Anyone who’s been involved at youth sports at any level—high school, club, little league or otherwise—knows that the offerings at the stadium snack bar can be pretty simple, even lacking if you’re a food connoisseur.

There’s the usual staples of hot dogs, chips, soda or pizza, if you want to splurge. That’s no fault of the parents who volunteer and run the snack bar. It’s a simple enterprise because, most times, it has to be.

However, in the field of sports concession stands, the offerings of the San Clemente High School football snack bar rise above the rest for one delicious reason: the Triton Tri-Tip Sandwich.

Ask any member of the well-traveled pool of high school sports reporters, and they’ll usually tell you that San Clemente’s is the best around, if simply for the sandwich.

Who’s behind this slice of melt-in-your-mouth heaven on a bun? Since the 2012 season, it’s been helmed by former San Clemente football parent and current Tritons football broadcaster Frank Kling.

“It started happening when my son was a freshman back in the 2012 season,” Kling said, “and we started going to the snack bar and seeing what they were doing. I saw they were out on the grill and cutting with a steak knife.”

But Kling knew they could do better. With a 20-year background in one of the meccas of barbecue in Kansas City, Kling knew he could make a better sandwich, and a better sandwich sells more sandwiches, which makes more money for the snack bar and the program.

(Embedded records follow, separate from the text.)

(* ===== verification/Prelude.v ===== *)
(** * OpenFGA (mongopenfga): a verification development

    ** The program

    The repository is an authorization server.  An authorization model defines types and,
    for every type, relations by rewrites (direct assignment, computed userset,
    tuple-to-userset, union, intersection, exclusion).  A store holds relationship tuples
    object#relation@user, possibly conditioned by a CEL expression.  The questions the
    server answers are Check (has this user this relation with this object?), ListObjects
    (with which objects of a type has this user this relation?) and ListUsers (which users
    have this relation with this object?).

    The parts and how they interact:
    - pkg/tuple reads and prints objects, usersets and tuples;
    - pkg/storage defines the datastore interface, the iterators every read returns and
      the wrappers that filter, map, concatenate and merge them;
    - pkg/storage/memory is the in-memory datastore, pkg/storage/mongo the datastore on
      MongoDB that this repository adds;
    - pkg/typesystem indexes a model, walks its rewrites and validates it;
    - internal/condition types, compiles and evaluates the conditions of tuples;
    - internal/validation says which tuples a model allows, for writes and for reads;
    - internal/graph resolves checks: LocalChecker evaluates rewrites recursively and
      concurrently over the tuples the datastore returns through those filters, behind a
      cache of its answers; graph.go finds the edges of a model that lead from a user to a
      relation;
    - pkg/server/commands is the API: the Check, BatchCheck and ListObjects commands
      validate a request and run the resolver, or the search of reverseexpand along the
      edges with a check of every candidate that needs one; ListUsers expands the relation
      of the object itself; the commands that read and write tuples, changes, models,
      assertions and stores call the datastore;
    - pkg/server finds the model of a request, through a cache, and calls the command.

    ** The files

    - [Prelude.v]: outcomes of Go calls (value, error, panic) with their [let!] notation,
      strings as byte sequences, generic lemmas, tactics and hint databases.
    - [GoStd.v]: the parts of the Go standard library the sources call.
    - [Tuple.v]: pkg/tuple/tuple.go.  Parsing and printing are inverse, user strings round
      trip, the order of tuples.
    - [Iterators.v]: pkg/storage/tuple_iterators.go and tuple_mappers.go.  The class
      [IteratorSpec] is the contract of an iterator; every wrapper is proved to meet it
      from its inner iterator's, with what the read pipeline of Check yields and what the
      ordered merge does with and without duplicate keys.
    - [Model.v]: the messages of a model and their constructors.
    - [Memory.v], [MemorySpec.v]: pkg/storage/memory/memory.go, every method.  [Write]
      refines an abstract set of tuples with its changelog; invariants of all reachable
      backends; reads after writes; pagination of tuples and of changes; models, stores.
    - [Typesystem.v], [Entrypoints.v], [TypesystemSpec.v]: pkg/typesystem/typesystem.go
      (its weighted-graph functions are in [WeightedGraph.v]).  Cycle detection is exact; hasEntrypoints is
      sound although its visited maps are shared (they live in an explicit heap); a model
      accepted by [NewAndValidate] satisfies [model_valid], on which the later files rely.
    - [Condition.v]: internal/condition/condition.go, eval/eval.go and the condition filter
      of internal/checkutil.
    - [Validation.v], [ValidationSpec.v]: internal/validation/validation.go.
    - [Check.v]: internal/graph/check.go, with the requests and responses.  A computed
      userset is resolved by the checker itself ([self]), every dispatched sub-problem by
      its [delegate], the first resolver of the chain.
    - [CheckSpec.v]: the reducers, and the termination of [ResolveCheck].
    - [CheckSemantics.v]: what a check means: derivations and refutations of a relation
      from the usable tuples, the interface of the datastore and the law of the model
      graph that the proofs use.
    - [CheckExact.v]: the lemmas of [ResolveCheck] against that semantics: answers are sound
      on every model, and exact on models without exclusion, for every implementation of the
      fast paths that keeps [fast_paths_ok], or for exactness [fast_paths_positive].  The
      theorems about the program's own fast paths follow in [FastPathExact.v] and
      [RecursivePathExact.v], where these contracts are discharged.
    - [CheckMemory.v]: the in-memory datastore meets the interface of Check; worked checks,
      and a check whose answer depends on the order of arrival.
    - [CombinedReader.v]: pkg/storage/storagewrappers/combinedtuplereader.go: the contextual
      tuples of a request in front of a datastore, another instance of Check's interface.
    - [RelationshipGraph.v]: internal/graph/graph.go: the edges from a user to a relation,
      exactly those of the model.
    - [ReverseExpand.v], [ReverseExpandSpec.v], [ReverseExpandMemory.v]: the search of
      ListObjects, pkg/server/commands/reverseexpand/reverse_expand.go, as a transition
      system of its concurrent calls: it ends, what it sends is sound and, at the end,
      complete for the meaning of [CheckSemantics.v]; instances over the in-memory datastore
      and contextual tuples.
    - [FastPathStreams.v], [FastPathStreamsSpec.v]: the streams of sorted object ids of
      internal/graph (their skip and head operations, union, intersection and difference
      of streams): each operation sends exactly the union, intersection or difference of
      its inputs, in order.
    - [FastPath.v], [FastPathSpec.v]: the weight-two fast paths of
      internal/graph/check_fast_path.go, with what each stream and each answer means.
    - [SortedCombined.v]: ReadStartingWithUser of the combined reader with sorted results.
    - [FastPathExact.v]: the weight-two fast paths keep [fast_paths_ok] under
      [weight2_ready]: where one is selected for the user's type, what is referenced has
      weight one, a relation refers to at most one userset of each type, every stored
      condition is decided and no object has both a tuple of the user and one of everybody.
      Then answers of Check are sound with them, exclusions included, and those of the slow
      paths.
    - [WeightedGraph.v]: the functions of typesystem.go and weighted_graph.go that read the
      weighted graph and select the fast paths.
    - [FastPathMemory.v]: fast paths over the in-memory datastore, worked checks, and the
      models on which a fast path answers another question.
    - [RecursivePath.v]: the recursive fast paths of internal/graph/check_fast_path.go and
      object_providers.go, for relations that refer to themselves.
    - [RecursivePathSpec.v]: the first level in any order of arrival, and the breadth-first
      search over an abstract step relation: it finds exactly what can be reached, cycles
      included, or exceeds the depth.
    - [RecursivePathExact.v]: a recursive relation means reachability; the recursive fast
      paths keep [fast_paths_positive] where they are selected for relations whose only
      recursion they follow, and Check with all its fast paths is exact on models without
      exclusion under [paths_ready], which asks this of the recursive paths and the
      conditions of [weight2_ready] of the others.
    - [RecursivePathMemory.v]: worked checks on recursive relations, and the models on which
      a recursive fast path answers another question than the checks it replaces.
    - [CacheKeys.v]: the keys of pkg/storage/cache.go: what they identify and what not.
    - [ServerErrors.v]: pkg/server/errors/errors.go, and the translation of errors.
    - [CheckCommand.v]: pkg/server/commands/check_command.go: a check from validation to
      answer is exact, with the fast paths of the program over the tuples of the request.
    - [Expand.v]: pkg/server/commands/expand.go: the tree means the relation it expands,
      where conditions are met and computed usersets name no object.
    - [CachedResolver.v]: internal/graph/cached_resolver.go in front of the local checker.
      For checks with one context, one set of contextual tuples and one content of the
      store, and without a collision of the hash, what the cache holds is right and a check
      through it exact.
    - [BatchCheck.v]: pkg/server/commands/batch_check_command.go; which checks find their
      context done is an oracle.
    - [ListObjects.v], [ListObjectsSpec.v], [ListObjectsCommand.v]:
      pkg/server/commands/list_objects.go as a transition system of search, consumer, checks,
      deadline and cancellation: it ends, and the answer of [Execute] is sound, bounded and
      complete for users with fewer objects than the maximum, on every interleaving.
    - [ListUsers.v], [ListUsersSpec.v]: pkg/server/commands/listusers/list_users_rpc.go: the
      expansion of a relation into its users.  A call is the messages it sends and how it
      ends; what the scheduler, failing tasks and contexts that are done decide is an oracle.
      Exact on models without exclusion.
    - [ListUsersCommand.v], [ListUsersMemory.v]: its validation and the handler of pkg/server,
      exact on a server with any history; models with exclusion on which it lists users that
      Check denies.
    - [Tokens.v]: pkg/encoder and pkg/encrypter: continuation tokens round trip through
      serialization, encryption and base 64.
    - [ReadCommands.v]: read.go, read_changes.go and the commands that read models,
      assertions and stores, in pkg/server/commands: following tokens reads everything.
    - [WriteCommands.v]: write.go and the commands that write models, assertions and stores:
      the Write command is exact; what every history of commands keeps true.
    - [Server.v]: pkg/typesystem/resolver.go and the handlers Check and Write of pkg/server:
      the cache of models is transparent for ids of stores without a slash (as the generated
      validation of requests demands), and a check on a server with any history is exact.
    - [CheckReaders.v]: Check depends on a datastore only through its filtered reads.
    - [MongoDriver.v], [MongoList.v]: the MongoDB driver and server as an interface with laws,
      and a server of lists that meets them.
    - [Mongo.v]: pkg/storage/mongo/mongo.go, every method.
    - [MongoSpec.v], [MongoDatastore.v]: for every such server [Write] refines the abstract
      store of [MemorySpec.v] and is atomic, an invariant of all reachable datastores,
      following the tokens of the changelog reads it all, where conditions have no context
      ([cond_plain]); where the datastore departs from the in-memory one.
    - [MongoCheck.v]: Check over MongoDB without fast paths is exact for users of a type
      that no relation makes public, and grants strangers where one does.

    ** How the code is modelled

    A Go function that can fail is a function to [outcome]; Go errors are values of an
    inductive type per component, and run-time panics (slice bounds, nil pointers) are
    [Panic].  State is passed explicitly: the backend, the memo tables, the inner maps of
    hasEntrypoints, the once-flag of a condition.  Go maps are finite maps; where the code
    ranges over a map, the order is the argument [MapRange] and theorems hold for every
    order.  The unstable sort is the class [SortSlice].  Goroutines of a check appear as an
    arbitrary order of arrival of their outcomes ([Scheduler], and for the fast paths
    [FastScheduler] and [RecursiveScheduler]), those of ListObjects as the
    rules [step] and [lstep] of transition systems, cancellation included, and those of
    ListUsers as the oracle [ListUsersSchedule]; tracing, metrics
    and the cancellation of a check are left out.  Integers whose width matters wrap (64-bit tokens, the 32-bit
    depth).

    Code outside the repository is a parameter with named laws: the ULID library
    ([Ulid], [UlidLaws]), CEL and its parameter types ([Cel], [CelLaws]), the graph library
    ([ModelGraph], [GraphLaws]), the compilation of conditions ([ConditionCompiler]), the
    text form of messages ([ProtoText], [ProtoTextLaws]) and their size ([ProtoSize]), the
    hash of cache keys ([XXHash]), AES-GCM ([AEAD], [AEADLaws]), the clock ([Clock],
    [ClockLaws]), MongoDB ([Mongo], [MongoLaws]).  The laws of MongoDB let every call fail
    and a failed update be applied, leave the order of an unsorted answer open and let the
    body of a transaction run several times; a transaction is atomic and isolated, and one
    process makes the ULIDs.  Theorems that need answers ask for [MongoUp].  Of decoding,
    [BsonLaws] says that a tuple or a change whose condition has no context is decoded to
    what was encoded; nothing is assumed of the protobuf oneofs in contexts and models.
    Each has a concrete instance with which the witnesses run.  The weighted graph of the
    graph library is the class [WeightedGraph].  The fast-path resolvers of Check are the
    parameter [FastPaths] of [Check.v], which the theorems instantiate with the program's:
    [weight2_paths] of [FastPath.v] and [all_paths] of [RecursivePath.v], for any selection.
    The theorems carry the conditions [weight2_ready] and [paths_ready] on the model, the
    tuples and the selection under which these paths answer what the checks they replace
    would; without them they do not ([fast_path_grants_other_relation],
    [fast_path_loses_group], [recursive_path_grants_other_userset]).

    ** Bounds and fuel

    Loops over iterators take one unit of fuel per call of the inner iterator, and
    [remaining] of an iterator is enough.  The walks over a model take the number of
    relations as fuel ([relation_count], the size of a type's relations): the theorems show
    that the error of running out never occurs.  [ResolveCheck] takes [check_fuel]: the
    remaining depth times the relations of a type, plus the relations not visited; more
    does not change the outcome.  The streams of the fast paths take a unit of fuel per entry of
    their inputs and per node of the rewrite they walk; the recursive search has as many
    levels as the 32-bit depth leaves, and its last is the code's own error.  The transition systems have no
    fuel: every interleaving is bounded, by a measure of the calls that are pending and the
    depth they have left.

    ** Not modelled

    The weighted search of ListObjects, throttling and
    shadowing, the caching and limiting storage wrappers, the SQL datastores (the answers
    of their queries are the meaning of SQL), configuration, authentication and telemetry. *)

From Stdlib Require Export Ascii.
From stdpp Require Export base tactics list sets gmap strings sorting.
From Stdlib Require Export ZArith Lia.
From Stdlib Require Import DecimalString DecimalZ DecimalNat.
(** [SplitObject] cuts at the first colon, or returns an empty type. *)
Lemma SplitObject_cases s :
  (has_byte ":" s = false ∧ SplitObject s = ("", s)) ∨
  (∃ t id, s = BuildObject t id ∧ has_byte ":" t = false ∧ SplitObject s = (t, id)).
Proof.
  destruct (first_byte_split s ":") as [Hs|(t&id&->&Ht)].
  - left. split; [done|by apply SplitObject_none].
  - right. exists t, id. split_and!; [done|done|by apply SplitObject_build].
Qed.

Lemma SplitObjectRelation_none s : has_byte "#" s = false → SplitObjectRelation s = (s, "").
Proof. intros Hs%LastIndexByte_None. unfold SplitObjectRelation. by rewrite Hs. Qed.

Lemma SplitObjectRelation_build o r :
  has_byte "#" r = false → SplitObjectRelation (ToObjectRelationString o r) = (o, r).
Proof.
  intros Hr. unfold SplitObjectRelation, ToObjectRelationString.
  rewrite str_app_char, (LastIndexByte_app o "#" r) by done.
  rewrite str_take_app, str_drop_app_S. case_bool_decide as Hlen; [|done].
  rewrite str_length_app in Hlen. simpl in Hlen.
  assert (String.length r = 0)%nat as Hid by lia. by destruct r.
Qed.

Lemma SplitObjectRelation_cases s :
  (has_byte "#" s = false ∧ SplitObjectRelation s = (s, "")) ∨
  (∃ o r, s = ToObjectRelationString o r ∧ has_byte "#" r = false ∧
          SplitObjectRelation s = (o, r)).
Proof.
  destruct (last_byte_split s "#") as [Hs|(o&r&->&Hr)].
  - left. split; [done|by apply SplitObjectRelation_none].
  - right. exists o, r. split_and!; [done|done|by apply SplitObjectRelation_build].
Qed.

Lemma has_byte_BuildObject c t id :
  has_byte c (BuildObject t id) = has_byte c t || (bool_decide (c = ":"%char) || has_byte c id).
Proof. unfold BuildObject. by rewrite has_byte_app. Qed.

Lemma GetType_build t id : has_byte ":" t = false → GetType (BuildObject t id) = t.
Proof. intros. unfold GetType. by rewrite SplitObject_build. Qed.

(** ** Lemmas: the regular expressions *)

(** The class the expressions use for types. *)
Abbreviation type_word := (word (":" :: "#" :: re_space)%char).

Lemma IsValidObject_spec s :
  IsValidObject s = true ↔
  ∃ t id, s = BuildObject t id ∧ type_word t ∧ word ("#" :: ":" :: re_space)%char id.
Proof.
  unfold IsValidObject, objectRegex. rewrite re_match_plus. setoid_rewrite re_match_lit.
  setoid_rewrite re_match_plus. setoid_rewrite re_match_nil. split.
  - intros (t&?&->&Ht&?&->&id&?&->&Hid&->). exists t, id. by rewrite str_app_nil_r.
  - intros (t&id&->&Ht&Hid). exists t, (String ":" id). split_and!; [done..|].
    exists id. split; [done|]. exists id, "". by rewrite str_app_nil_r.
Qed.
Lemma conditions_Next_spec fuel f :
  (length (items (cf_iter f)) < fuel)%nat →
  match cond_valid (items (cf_iter f)) with
  | x :: l => ∃ f', conditions_Next filter fuel None f = Some (Ret x, f') ∧
      cond_valid (items (cf_iter f')) = l ∧ cf_onceValid f' = true ∧
      (length (items (cf_iter f')) < length (items (cf_iter f)))%nat
  | [] => ∃ f', conditions_Next filter fuel None f =
      Some (Throw (final_error (cf_onceValid f)
               (cond_last_error (cf_lastError f) (items (cf_iter f)))), f')
  end.
Proof.
  revert f. induction fuel as [|fuel IH]; intros [i e b] Hf; [lia|]. simpl in *.
  destruct (items i) as [|x l] eqn:Hi; simpl in *.
  { destruct (Next_nil i Hi) as (i'&->&?). unfold final_error.
    destruct b, e; eexists; done. }
  destruct (Next_cons i x l Hi) as (i'&->&Hi').
  pose proof (filter_ok x) as Hx. destruct (filter x) as [[|]|e'|w]; [| | |done].
  - eexists. split; [done|]. simpl. rewrite Hi'. split_and!; [done..|lia].
  - specialize (IH (mkConditionsFiltered i' e b)). simpl in IH. rewrite Hi' in IH.
    specialize (IH ltac:(lia)). destruct (cond_valid l); [done|].
    destruct IH as (f'&?&?&?&?). eexists. split_and!; [done..|lia].
  - specialize (IH (mkConditionsFiltered i' (Some e') b)). simpl in IH. rewrite Hi' in IH.
    specialize (IH ltac:(lia)). destruct (cond_valid l); [done|].
    destruct IH as (f'&?&?&?&?). eexists. split_and!; [done..|lia].
Qed.

Lemma conditions_Head_spec fuel f x f' :
  (length (items (cf_iter f)) < fuel)%nat →
  conditions_Head filter fuel None f = Some (Ret x, f') →
  ∃ l, items (cf_iter f') = x :: l ∧ filter x = Ret true ∧
       cond_valid (items (cf_iter f)) = x :: cond_valid l.
Proof.
  revert f. induction fuel as [|fuel IH]; intros [i e b] Hf; [lia|]. simpl in *.
  destruct (items i) as [|y l] eqn:Hi; simpl in *.
  { destruct (Head_nil i Hi) as (i'&->&?). destruct b, e; by intros. }
  destruct (Head_cons i y l Hi) as (i'&->&Hi').
  destruct (Next_cons i' y l Hi') as (i''&->&Hi'').
  pose proof (filter_ok y) as Hy. destruct (filter y) as [[|]|e'|w] eqn:Hfy; [| | |done].
  - intros [= <- <-]. simpl. eauto.
  - intros HH. apply IH in HH; simpl in *; rewrite Hi'' in *; [done|lia].
  - intros HH. apply IH in HH; simpl in *; rewrite Hi'' in *; [done|lia].
Qed.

Derek Price, whose children attend San Clemente High, volunteers at the school’s snack bar to sling the stadium’s renowned attraction, Tri-Trip Sandwiches, during the Triton football game on Friday, Oct. 15. Photo: Shawn Raymundo

In Kansas City, Kling was a member of the Kansas City Barbeque Society, which traveled all around the Midwest for competitions. Back in San Clemente, Kling put his abilities to work, and word traveled fast about the delectable creation he had made.

“The immediate response,” Kling said, “I knew it was good when the Taste of Orange County came out, and they had a category for best sports stadium food. We finished third, just behind Anaheim Stadium (Angel Stadium). So that’s when we knew.”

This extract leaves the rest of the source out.